Tuesday, June 24, 2008

Exigencies

I just found this PostSecret site, where as part of an art project, people send in post cards with their secrets written on the back. Now they have video secrets also, which to me are a little too close for comfort. Some funny, some embarrassing, some disturbing, some terribly sad, these things will get you, I promise.

Tuesday, June 17, 2008

It's All Part of My Rock 'n Roll Fantasy

I think it would be fun to challenge my friends and compatriots to a Journey Karaoke Sing-Off. I think I could bring it. Here's how this would go:

I would open things up with a rousing version of "Separate Ways (Worlds Apart)" or perhaps "Don't Stop Believin'." Then I'd take it down a notch with a mid-tempo number, like "Girl Can't Help It" or "Only the Young." As a capper, I'd bring down the house with a tearful rendition of "Faithfully." There wouldn't be a dry eye in the place.

I've been practicing a lot in the car, with Journey's Greatest Hits reissued on CD. My fellow motorists agree that this thing is something that I should do.

Tuesday, June 10, 2008

Booty Camp

I've been going to fitness boot camp with a fellow producer and friend. It's something she signed up for through Brookline Adult Ed, and I just kind of tagged along. It's pretty tough going, so far. An eight-week program with 2 sessions per week, and we just got through the third session. I say "got through," because that's what it is, a test of endurance, stamina, and generally dealing the prospect of reaching one's physical limitations.

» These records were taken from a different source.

(* ===== verification/ContextWindow.v ===== *)
(** contextkit: messages, tool projection, the window compressor and the
restoration of collapses ([src/contextkit/message.go], [compressor.go],
[profile.go], [toolbudget/toolbudget.go], [toolprojection/toolprojection.go],
[window/window.go]). *)

From S2P Require Import Prelude GoUtf8.
#[local] Open Scope Z_scope.

Module Context.

(** * Messages ([message.go]) *)

Definition Role := string.
Definition RoleSystem : Role := "system".
Definition RoleUser : Role := "user".
Definition RoleAssistant : Role := "assistant".
Definition RoleTool : Role := "tool".

(** An [Image] is known by its ID. *)
Record Message := mkMessage {
  ID : string;
  m_Role : Role;
  Content : string;
  Images : list string;
  ToolName : string;
  ToolCallID : string;
  m_Status : string;
  Ref : string;
  m_Metadata : Metadata
}.
#[global] Instance eta_Message : Eta Message := λ m,
  mkMessage (ID m) (m_Role m) (Content m) (Images m) (ToolName m) (ToolCallID m) (m_Status m)
    (Ref m) (m_Metadata m).

Definition CharLen (m : Message) : Z := Z.of_nat (length (string_runes (Content m))).

Record Budget := mkBudget { MaxChars : Z; MaxTokens : Z }.

Definition Bounded (b : Budget) : bool := (0 <? MaxChars b) || (0 <? MaxTokens b).

(** [cloneMessage], the same in the three packages. *)
Definition cloneMetadata (m : Metadata) : Metadata := map_clone m.
Definition cloneMessage (m : Message) : Message := m <| m_Metadata := cloneMetadata (m_Metadata m) |>.
Definition cloneMessages (ms : list Message) : list Message := cloneMessage <$> ms.

Lemma cloneMessage_same m : cloneMessage m = m.
Proof. unfold cloneMessage, cloneMetadata. destruct m; simpl. by rewrite map_clone_id. Qed.

Lemma cloneMessages_same ms : cloneMessages ms = ms.
Proof. unfold cloneMessages. induction ms; [done|]. rewrite fmap_cons, cloneMessage_same. congruence. Qed.

(** * Profiles ([profile.go]) *)

Definition Profile := string.
Definition ProfileStandard : Profile := "standard".
Definition ProfileDeep : Profile := "deep".
Definition EnvDeepCompression : string := "CONTEXT_DEEP_COMPRESSION".

(** [strings.ToLower] on ASCII; no other character lowers to a letter of the flag's words. *)
Definition ascii_lower (c : ascii) : ascii :=
  let n := N_of_ascii c in if ((65 <=? n) && (n <=? 90))%N then ascii_of_N (n + 32) else c.
Definition ToLower (s : string) : string :=
  String.string_of_list_ascii (ascii_lower <$> String.list_ascii_of_string s).

Definition ProfileFromLookup (lookup : string → option string) : Profile :=
  match lookup EnvDeepCompression with
  | None => ProfileStandard
  | Some value =>
      if decide (ToLower (TrimSpace value) ∈ ["1"; "true"; "yes"; "on"]) then ProfileDeep
      else ProfileStandard
  end.

Definition LevelsForProfile (profile : Profile) : list Z :=
  if decide (profile = ProfileDeep) then [1; 2; 3; 4; 5] else [1; 2; 3].

(** * Tool results ([toolbudget], [toolprojection]) *)

Record BudgetResult := mkBudgetResult {
  br_Content : string; br_Truncated : bool; br_OriginalChars : Z; br_OmittedChars : Z
}.

Definition Apply (content : string) (maxChars : Z) : BudgetResult :=
  let rs := string_runes content in
  let n := Z.of_nat (length rs) in
  if (maxChars <=? 0) || (n <=? maxChars) then mkBudgetResult content false n 0
  else
    let omitted := n - maxChars in
    mkBudgetResult
      (runes_string (take (Z.to_nat maxChars) rs) +:+
       String (ascii_of_N 10) ("[truncated " +:+ pretty omitted +:+ " chars]"))
      true n omitted.

Definition newline : string := String (ascii_of_N 10) "".

Definition Project (msg : Message) (maxResultChars : Z) : Message :=
  let out := cloneMessage msg in
  if decide (m_Role out ≠ RoleTool) then out
  else
    let toolName := if decide (ToolName out = "") then "unknown" else ToolName out in
    let status := if decide (m_Status out = "") then "success" else m_Status out in
    let budgeted := Apply (Content out) maxResultChars in
    let lines := ["tool=" +:+ toolName; "status=" +:+ status] ++
      (if decide (ToolCallID out ≠ "") then ["tool_call_id=" +:+ ToolCallID out] else []) ++
      (if decide (Ref out ≠ "") then ["ref=" +:+ Ref out] else []) ++
      ["result=" +:+ br_Content budgeted] in
    let md := <["contextkit.tool_projected" := ABool true]> (m_Metadata out) in
    let md := if br_Truncated budgeted
              then <["contextkit.tool_omitted_chars" := AInt (br_OmittedChars budgeted)]>
                     (<["contextkit.tool_truncated" := ABool true]> md) else md in
    out <| Content := strings_Join lines newline |>
        <| m_Metadata := <["contextkit.tool_original_chars" := AInt (br_OriginalChars budgeted)]> md |>.

Definition FormatResultRef (toolName id : string) : string :=
  if decide (id = "") then "" else if decide (toolName = "") then id else toolName +:+ ":" +:+ id.

(** * Collapses ([compressor.go]) *)

Record Collapse := mkCollapse {
  cl_ID : string;
  cl_StartIndex : Z;
  cl_EndIndex : Z;
  cl_Summary : Message;
  cl_OriginalIDs : list string;
  cl_Originals : list Message
}.
#[global] Instance eta_Collapse : Eta Collapse := λ c,
  mkCollapse (cl_ID c) (cl_StartIndex c) (cl_EndIndex c) (cl_Summary c) (cl_OriginalIDs c)
    (cl_Originals c).

Record Compact := mkCompact { cp_Summary : string; cp_Metadata : Metadata }.

Record Request := mkRequest {
  rq_Messages : list Message; rq_Budget : Budget; rq_Metadata : Metadata
}.

Record Result := mkResult {
  r_Messages : list Message;
  r_Profile : Profile;
  r_Levels : list Z;
  r_Summary : string;
  r_Dropped : Z;
  r_OverBudget : bool;
  r_Collapses : list Collapse;
  r_AutoCompact : option Compact
}.

Record SummarizeRequest := mkSummarize {
  sm_Previous : string;
  sm_Collapsed : list Message;
  sm_Recent : list Message;
  sm_Budget : Budget;
  sm_Metadata : Metadata
}.

(** [msg.Metadata[key].(string)], "" when it is not a string. *)
Definition meta_string (m : Message) (key : string) : string :=
  match m_Metadata m !! key with Some (AString s) => s | _ => "" end.

Definition collapseIDKey : string := "contextkit.collapse_id".

(** The collapse a message stands for. *)
Definition collapseIDFromMessage (m : Message) : option string :=
  let id := meta_string m collapseIDKey in if decide (id = "") then None else Some id.

(** [restore]: [expanding] holds the collapses being expanded. Each level adds one of
[byID] to it, so [fuel] beyond the size of [byID] is enough. *)
Fixpoint restore (fuel : nat) (byID : GoMap Collapse) (expanding : gset string)
    (ms : list Message) : list Message :=
  match fuel with
  | O => []
  | S fuel =>
      m ← ms;
      match collapseIDFromMessage m with
      | Some id =>
          if decide (id ∈ expanding) then [cloneMessage m]
          else match byID !! id with
          | Some c => restore fuel byID ({[id]} ∪ expanding) (cl_Originals c)
          | None => [cloneMessage m]
          end
      | None => [cloneMessage m]
      end
  end.

Definition collapses_by_id (cs : list Collapse) : GoMap Collapse :=
  foldl (λ m c, if decide (cl_ID c = "") then m else <[cl_ID c := c]> m) ∅ cs.

Definition RestoreProjection (ms : list Message) (cs : list Collapse) : list Message :=
  let byID := collapses_by_id cs in restore (S (size byID)) byID ∅ ms.

(** * The window compressor ([window/window.go]) *)

Definition kindKey : string := "contextkit.kind".
Definition droppedTotalKey : string := "contextkit.dropped_total".
Definition droppedImagesKey : string := "contextkit.dropped_images".
Definition kindWindowSummary : string := "window_summary".
Definition kindCollapseSummary : string := "collapse_summary".

Inductive Error :=
| ErrCtx (e : CtxErr)
| ErrTokenCounterRequired
| ErrSummarizer (text : string).

Abbreviation TokenCounter := (Message → Z).
(** A summarizer's answer to a request: an error, nothing, or a summary. *)
Abbreviation Summarizer := (SummarizeRequest → res Error (option Compact)).

Record Config := mkConfig {
  cfg_Budget : Budget;
  cfg_Profile : Profile;
  MinRecent : Z;
  MaxToolChars : Z;
  CountTokens : option TokenCounter;
  cfg_Summarizer : option Summarizer
}.
#[global] Instance eta_Config : Eta Config := λ c,
  mkConfig (cfg_Budget c) (cfg_Profile c) (MinRecent c) (MaxToolChars c) (CountTokens c)
    (cfg_Summarizer c).

(** [New]; [lookup] is the environment. *)
Definition New (lookup : string → option string) (cfg : Config) : Config :=
  let cfg := if decide (cfg_Profile cfg = "")
             then cfg <| cfg_Profile := ProfileFromLookup lookup |> else cfg in
  if MinRecent cfg <=? 0 then cfg <| MinRecent := 1 |> else cfg.

(** What messages take from a budget. *)
Record cost := mkCost { chars : Z; tokens : Z }.

Definition cost_add (c o : cost) : cost := mkCost (chars c + chars o) (tokens c + tokens o).
(* ===== verification/LlmRouting.v ===== *)
(** llmkit routing: task profiles, model capabilities and the route policy
([src/llmkit/profile.go], [capability.go], [policy.go]). *)

From Stdlib Require Import QArith Lqa.
From S2P Require Import Prelude Float64.
#[local] Open Scope Z_scope.

Module Routing.

(** * Task profiles *)

(** The classes are Go strings: a value outside the constants is possible and
falls into the default case of every switch. *)
Definition Complexity := string.
Definition ComplexitySimple : Complexity := "simple".
Definition ComplexityMedium : Complexity := "medium".
Definition ComplexityHard : Complexity := "hard".

Definition LatencyRequirement := string.
Definition LatencyNone : LatencyRequirement := "none".
Definition LatencyNormal : LatencyRequirement := "normal".
Definition LatencyUrgent : LatencyRequirement := "urgent".

Definition FailureCost := string.
Definition FailureCostLow : FailureCost := "low".
Definition FailureCostMedium : FailureCost := "medium".
Definition FailureCostHigh : FailureCost := "high".

Definition PrivacyLevel := string.
Definition PrivacyLocalPreferred : PrivacyLevel := "local_preferred".
Definition PrivacyCloudAllowed : PrivacyLevel := "cloud_allowed".
Definition PrivacyLocalOnly : PrivacyLevel := "local_only".

Definition ProfileSource := string.
Definition ProfileSourceDefault : ProfileSource := "default".
Definition ProfileSourceHost : ProfileSource := "host".

Record TaskProfile := mkProfile {
  TaskType : string;
  Source : ProfileSource;
  pf_Complexity : Complexity;
  pf_Latency : LatencyRequirement;
  pf_FailureCost : FailureCost;
  Privacy : PrivacyLevel;
  MaxEstimatedCents : Z;
  NeedsReasoning : bool;
  NeedsTools : bool;
  NeedsJSON : bool;
  NeedsLongContext : bool
}.
#[global] Instance eta_TaskProfile : Eta TaskProfile := λ p,
  mkProfile (TaskType p) (Source p) (pf_Complexity p) (pf_Latency p) (pf_FailureCost p)
    (Privacy p) (MaxEstimatedCents p) (NeedsReasoning p) (NeedsTools p) (NeedsJSON p)
    (NeedsLongContext p).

We do jumping jacks, "mountain climbers," "planks" (don't ask). We skip around the gym sometimes. We do sprints. We do TONS of lunges, so much so that it feels I may pop a quad. We jog in place. We use resistance bands. We do tons of ab and core work.

It's led by a personal trainer/field hockey coach type. She is great. We hate her. She makes us work. We love her. etc.

The whole thing is tremendous fun and hugely gratifying, and I love and dread every minute of it.

Monday, June 09, 2008

I'm Helping.

People don't really need, or want, my help, it turns out. I am friends with a number of shy people who either (a) live alone or (b) have trouble lifting heavy things or (c) are Going Through Something that I've been through before.

When I talk with these people, I feel an overwhelming compulsion to try and assist them, whether it be with my mad resume-building skillz, my enormously impressive biceps, or my incredibly attuned listening abilities. Or, perhaps, to pick up the other end of the new sofa.

However, I find that my offers to help, while evidently appreciated, are routinely declined. Are people afraid I'll expect something in return that they cannot provide? Are they unwilling to admit that they need to rely on other human beings to get through the quotidian tribulations of this life? And perhaps most puzzling: why do I care?